- The records -
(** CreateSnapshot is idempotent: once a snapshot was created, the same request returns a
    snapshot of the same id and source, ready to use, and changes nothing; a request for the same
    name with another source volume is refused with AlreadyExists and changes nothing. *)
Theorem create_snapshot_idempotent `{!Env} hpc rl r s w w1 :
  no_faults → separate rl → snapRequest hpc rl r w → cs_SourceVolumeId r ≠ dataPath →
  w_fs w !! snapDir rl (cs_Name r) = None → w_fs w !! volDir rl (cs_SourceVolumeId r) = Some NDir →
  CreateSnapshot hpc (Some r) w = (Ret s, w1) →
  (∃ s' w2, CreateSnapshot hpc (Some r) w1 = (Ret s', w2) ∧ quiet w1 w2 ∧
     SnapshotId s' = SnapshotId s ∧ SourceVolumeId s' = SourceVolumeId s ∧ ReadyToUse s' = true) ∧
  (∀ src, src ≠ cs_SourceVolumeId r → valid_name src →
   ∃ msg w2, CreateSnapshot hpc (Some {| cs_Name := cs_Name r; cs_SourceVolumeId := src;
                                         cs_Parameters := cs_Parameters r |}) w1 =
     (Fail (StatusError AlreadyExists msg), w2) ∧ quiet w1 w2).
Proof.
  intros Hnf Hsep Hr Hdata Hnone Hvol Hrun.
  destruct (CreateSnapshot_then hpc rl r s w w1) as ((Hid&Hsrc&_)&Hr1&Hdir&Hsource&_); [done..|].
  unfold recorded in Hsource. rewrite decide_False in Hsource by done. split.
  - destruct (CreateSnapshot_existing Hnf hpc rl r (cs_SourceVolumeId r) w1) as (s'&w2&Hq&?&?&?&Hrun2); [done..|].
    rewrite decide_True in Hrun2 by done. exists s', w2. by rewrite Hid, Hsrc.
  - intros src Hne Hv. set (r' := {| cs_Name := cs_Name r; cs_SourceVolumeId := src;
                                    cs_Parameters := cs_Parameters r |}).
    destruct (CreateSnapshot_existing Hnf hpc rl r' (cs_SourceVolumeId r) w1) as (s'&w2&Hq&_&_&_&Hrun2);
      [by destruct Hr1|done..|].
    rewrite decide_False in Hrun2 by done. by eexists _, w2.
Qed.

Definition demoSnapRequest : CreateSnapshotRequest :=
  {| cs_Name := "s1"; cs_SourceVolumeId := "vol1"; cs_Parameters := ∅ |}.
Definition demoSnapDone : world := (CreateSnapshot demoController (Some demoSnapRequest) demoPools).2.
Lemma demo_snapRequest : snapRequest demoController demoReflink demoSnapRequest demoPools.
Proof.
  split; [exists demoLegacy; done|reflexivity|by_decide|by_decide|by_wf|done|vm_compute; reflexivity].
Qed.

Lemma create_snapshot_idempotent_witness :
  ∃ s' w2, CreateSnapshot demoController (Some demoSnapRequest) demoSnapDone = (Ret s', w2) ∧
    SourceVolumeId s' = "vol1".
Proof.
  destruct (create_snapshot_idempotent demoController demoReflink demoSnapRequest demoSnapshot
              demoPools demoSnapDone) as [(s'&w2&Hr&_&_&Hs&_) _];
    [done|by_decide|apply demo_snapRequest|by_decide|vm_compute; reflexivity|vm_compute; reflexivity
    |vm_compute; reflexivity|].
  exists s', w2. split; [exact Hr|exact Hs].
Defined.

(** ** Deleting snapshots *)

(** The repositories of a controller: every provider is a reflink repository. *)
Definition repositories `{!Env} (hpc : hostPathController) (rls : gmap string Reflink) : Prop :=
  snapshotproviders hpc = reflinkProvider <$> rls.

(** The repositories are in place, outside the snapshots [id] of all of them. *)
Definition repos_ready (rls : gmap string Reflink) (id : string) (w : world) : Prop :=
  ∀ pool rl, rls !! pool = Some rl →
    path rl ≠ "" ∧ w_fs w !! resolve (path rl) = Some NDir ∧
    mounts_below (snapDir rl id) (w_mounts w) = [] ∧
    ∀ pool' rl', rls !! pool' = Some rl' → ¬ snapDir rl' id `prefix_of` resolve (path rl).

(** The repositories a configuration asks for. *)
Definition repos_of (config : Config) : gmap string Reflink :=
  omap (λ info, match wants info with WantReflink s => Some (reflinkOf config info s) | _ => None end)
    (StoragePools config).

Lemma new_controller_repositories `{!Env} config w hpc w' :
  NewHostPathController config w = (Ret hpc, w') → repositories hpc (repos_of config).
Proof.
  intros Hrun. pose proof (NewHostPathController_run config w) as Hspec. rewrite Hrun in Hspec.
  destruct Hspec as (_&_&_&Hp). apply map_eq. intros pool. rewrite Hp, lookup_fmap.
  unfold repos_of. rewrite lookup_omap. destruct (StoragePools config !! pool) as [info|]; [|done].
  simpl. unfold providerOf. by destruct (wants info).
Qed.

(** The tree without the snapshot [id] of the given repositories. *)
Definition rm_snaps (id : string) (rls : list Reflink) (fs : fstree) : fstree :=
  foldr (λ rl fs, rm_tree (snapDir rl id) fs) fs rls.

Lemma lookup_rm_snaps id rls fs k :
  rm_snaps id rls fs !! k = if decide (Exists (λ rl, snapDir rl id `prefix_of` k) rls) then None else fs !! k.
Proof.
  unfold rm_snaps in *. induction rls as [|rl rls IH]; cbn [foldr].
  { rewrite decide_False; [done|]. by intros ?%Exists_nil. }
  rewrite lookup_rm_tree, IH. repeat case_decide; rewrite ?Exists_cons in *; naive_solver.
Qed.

- Instructions to follow -
Copy all lines from the entries that contain the word "wants".

- Answer to the exercise -
  omap (λ info, match wants info with WantReflink s => Some (reflinkOf config info s) | _ => None end)
  simpl. unfold providerOf. by destruct (wants info).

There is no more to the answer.